Trimethylsilyl trifluoromethanesulfonate (TMSOTf) is an organosilicon compound with the formula (CH3)3SiO3SCF3. It is a colorless moisture-sensitive liquid. It is the trifluoromethanesulfonate derivative of trimethylsilyl. It is mainly used to activate ketones and aldehydes in organic synthesis.

==Reactions ==
TMSOTf is quite sensitive toward hydrolysis:
(CH3)3SiO3SCF3 + H2O -> (CH3)3SiOH + HO3SCF3
It is far more electrophilic than trimethylsilyl chloride.

Related to its tendency to hydrolyze, TMSOTf is effective for silylation of alcohols:
(CH3)3SiO3SCF3 + ROH + Et3N -> ROSi(CH3)3 + [Et3NH]O3SCF3

A common use of (CH3)3SiO3SCF3 is for the preparation of silyl enol ethers. One example involves the synthesis of the silyl enol ether of camphor:

It was also used in Takahashi Taxol total synthesis and in chemical glycosylation reactions.

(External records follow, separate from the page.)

(** * Run_GamingNetworkOptimization_Admin.py: the elevation launcher

    A shallow embedding of the three functions of the launcher script
    ([get_network_adapters_from_powershell], [select_guids_for_tweaks] and
    [run_script]) together with the properties of its specification.

    Conventions of the embedding.
    - Python [str] is [string] (a byte string); [str.strip], [str.lower] and
      [int] are modelled on ASCII text, which is what a console operator
      types at the prompts.
    - A parsed adapter record is a Python [dict] with string values: a
      [gmap string string].  Keys may be absent, as in the source, where the
      listing reads them with [dict.get] and the selection with [d[key]].
    - Console and operating-system effects are recorded, in program order, in
      a trace of [event]s; standard input is the finite list of the lines
      still to be read, and reading past its end raises [EOFError] as
      [input()] does. *)

From Stdlib Require Import Ascii String ZArith.
From stdpp Require Import gmap strings list pretty.

Open Scope string_scope.

(** ** Text helpers *)

Definition nl : string := String "010"%char EmptyString.
Definition dq : string := String "034"%char EmptyString.

(** [str.isspace] on ASCII: TAB, LF, VT, FF, CR, the four separators
    FS..US and the blank. *)
Definition is_space (c : ascii) : bool :=
  let n := nat_of_ascii c in
  ((9 <=? n)%nat && (n <=? 13)%nat) || ((28 <=? n)%nat && (n <=? 32)%nat).

Fixpoint py_lstrip (s : string) : string :=
  match s with
  | EmptyString => EmptyString
  | String c t => if is_space c then py_lstrip t else s
  end.

Fixpoint py_rstrip (s : string) : string :=
  match s with
  | EmptyString => EmptyString
  | String c t =>
      match py_rstrip t with
      | EmptyString => if is_space c then EmptyString else String c EmptyString
      | t' => String c t'
      end
  end.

Trimethylsilyl trifluoromethanesulfonate has a variety of other specialized uses. It has been used to install tert-alkyl groups on phosphine (R = alkyl):

PH_{3} + R_{3}C–OAc + Me_{3}SiOTf → [(R_{3}C)_{2}PH_{2}]OTf

Deprotection of Boc-protected amines can be achieved using trimethylsilyl trifluoromethanesulfonate and triethylamine or 2,6-lutidine.

TMSOTf is also a useful reagent to replace metal-halogen bonds with a covalent M-O(SO_{2}CF_{3}) bond, the by-product being the highly volatile TMSCl which is easily removed.